At the time of the performance, Piper had just permanently turned her back on the United States, where she was born and raised and where, since the 1960s, she had been active not only as an artist but also as a professor of analytic philosophy at several universities. As the title of her autobiographical book Escape to Berlin: A Travel Memoir (2018) suggests, the move was less a relocation than a flight from the structural racism and institutionalized discrimination in the United States that Piper, who “has decided to retire from being black”¹ in 2012, had criticized for decades.

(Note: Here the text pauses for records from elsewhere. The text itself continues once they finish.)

(* ===== verification/Breakdown.v ===== *)
(** scheduling/reporting.py, where capacity is idle: the breakdown by room, the ghost
    rooms and the rollup to floors and buildings. *)
From S2P Require Import Prelude Python Model Effects Ops Sample Reporting Utilization.
Open Scope Z_scope.

(** ** room_breakdown and ghost_rooms *)
Record RoomLoad := mk_load {
  rl_room : Z; rl_code : string; rl_name : string; rl_building : string;
  rl_building_name : string; rl_floor : Z; rl_capacity : Z; rl_used : Z; rl_booked : Z;
  rl_available : Z; rl_wasted : Z; rl_pct : Z; rl_sessions : Z; rl_absents : Z;
  rl_used_seconds : Z; rl_booked_seconds : Z; rl_wasted_seconds : Z
}.
(** The five dictionaries, keyed by room. *)
Record RoomAcc := mk_room_acc {
  ra_used : dict Z Z; ra_booked : dict Z Z; ra_wasted : dict Z Z; ra_sessions : dict Z Z;
  ra_absents : dict Z Z
}.
Definition no_rooms : RoomAcc := mk_room_acc [] [] [] [] [].
(** [d[k] = d.get(k, 0) + n] *)
Definition dict_add (d : dict Z Z) (k n : Z) : dict Z Z := dict_set d k (dict_getd d k 0 + n).
Definition add_usage (a : RoomAcc) (s : Session) : RoomAcc :=
  let c := session_contribution s in
  let room := ses_room s in
  if c_running c then a
  else
    let absent := has_status ABSENT s in
    {| ra_booked := dict_add (ra_booked a) room (c_booked c);
       ra_used := dict_add (ra_used a) room (c_used c);
       ra_sessions := dict_add (ra_sessions a) room 1;
       ra_absents := if absent then dict_add (ra_absents a) room 1 else ra_absents a;
       ra_wasted :=
         if absent then dict_add (ra_wasted a) room (c_booked c)
         else if is_held s then dict_add (ra_wasted a) room (Z.max 0 (c_booked c - c_used c))
         else ra_wasted a |}.
Definition room_acc (qs : list Session) : RoomAcc := foldl add_usage no_rooms qs.
(** The floor and the building of a room. *)
Definition room_site (db : DB) (room : Room) : option (Building * Floor) :=
  floor ← by_pk (db_floors db) (room_floor room);
  building ← by_pk (db_buildings db) (flr_building floor);
  Some (building, floor).
Definition room_load (db : DB) (acc : RoomAcc) (available : Z) (room : Room) : RoomLoad :=
  let used := dict_getd (ra_used acc) (room_pk room) 0 in
  let booked := dict_getd (ra_booked acc) (room_pk room) 0 in
  let wasted := dict_getd (ra_wasted acc) (room_pk room) 0 in
  let site := room_site db room in
  {| rl_room := room_pk room; rl_code := room_code room; rl_name := room_name room;
     rl_building := default "" (bld_code ∘ fst <$> site);
     rl_building_name := default "" (bld_name ∘ fst <$> site);
     rl_floor := default 0 (flr_number ∘ snd <$> site); rl_capacity := room_capacity room;
     rl_used := hours used; rl_booked := hours booked; rl_available := hours available;
     rl_wasted := hours wasted; rl_pct := hours_pct used available;
     rl_sessions := dict_getd (ra_sessions acc) (room_pk room) 0;
     rl_absents := dict_getd (ra_absents acc) (room_pk room) 0;
     rl_used_seconds := used; rl_booked_seconds := booked; rl_wasted_seconds := wasted |}.
Definition room_load_le (a b : RoomLoad) : bool :=
  if rl_pct a =? rl_pct b then str_le (rl_code a) (rl_code b) else rl_pct a <=? rl_pct b.

(** ** building_floor_rollup *)
Inductive Level := BUILDING | FLOOR.
Record ScopeLoad := mk_scope_load {
  sl_level : Level; sl_label : string; sl_building : string; sl_floor : option Z;
  sl_rooms : Z; sl_used : Z; sl_booked : Z; sl_available : Z; sl_wasted : Z; sl_pct : Z
}.
Record ScopeAcc := mk_scope_acc { sa_rooms : Z; sa_used : Z; sa_booked : Z; sa_wasted : Z }.
Definition no_scope : ScopeAcc := mk_scope_acc 0 0 0 0.
Definition add_scope (a : ScopeAcc) (room : RoomLoad) : ScopeAcc :=
  mk_scope_acc (sa_rooms a + 1) (sa_used a + rl_used_seconds room)
    (sa_booked a + rl_booked_seconds room) (sa_wasted a + rl_wasted_seconds room).
Record BuildingAcc := mk_building_acc {
  ba_name : string; ba_scope : ScopeAcc; ba_floors : dict Z ScopeAcc
}.
Definition add_load (d : dict string BuildingAcc) (room : RoomLoad) : dict string BuildingAcc :=
  let b := dict_getd d (rl_building room)
             (mk_building_acc (rl_building_name room) no_scope []) in
  let f := dict_getd (ba_floors b) (rl_floor room) no_scope in
  dict_set d (rl_building room)
    (mk_building_acc (ba_name b) (add_scope (ba_scope b) room)
       (dict_set (ba_floors b) (rl_floor room) (add_scope f room))).
Definition scope_row (per_room_seconds : Z) (level : Level) (label code : string)
    (floor_number : option Z) (a : ScopeAcc) : ScopeLoad :=
  let available := sa_rooms a * per_room_seconds in
  {| sl_level := level; sl_label := label; sl_building := code; sl_floor := floor_number;
     sl_rooms := sa_rooms a; sl_used := hours (sa_used a); sl_booked := hours (sa_booked a);
     sl_available := hours available; sl_wasted := hours (sa_wasted a);
     sl_pct := hours_pct (sa_used a) available |}.
Definition building_rows (per_room_seconds : Z) (p : string * BuildingAcc) : list ScopeLoad :=
  let '(code, b) := p in
  let name := if bool_decide (ba_name b = "") then code else ba_name b in
  scope_row per_room_seconds BUILDING name code None (ba_scope b)
  :: ((λ f, scope_row per_room_seconds FLOOR (code +:+ " floor " +:+ pretty f.1) code (Some f.1) f.2)
        <$> sort_by (λ f g, f.1 <=? g.1) (ba_floors b)).

Section breakdown.
(** The database's order of [(building code, floor number, code)]. *)
Context (room_le : DB → Room → Room → bool).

In 2008, a year after the performance, Wellesley College moved to terminate Piper’s tenured professorship after she refused to return to the United States while her name remained on an official list of so-called “suspicious travelers.”
Adrian Moves to Berlin, however, could be understood not only as a direct reference to the artist’s relocation but also in the sense that she is “moving to Berlin” here, more precisely, moving to the sound of the city. In a short text about the work on her website, Piper notes that the music to which she danced consists of “selected Berlin house music from the early 2000s”²—a genre that, in fact, owes much to Black American club music. In this respect, the performance pays tribute not only to the role dance clubs played in Berlin in bringing East and West together after the fall of the Wall, as the text notes, but also to a deeper transatlantic cultural exchange between Berlin’s club culture and musical styles that were far more marginalized in the United States.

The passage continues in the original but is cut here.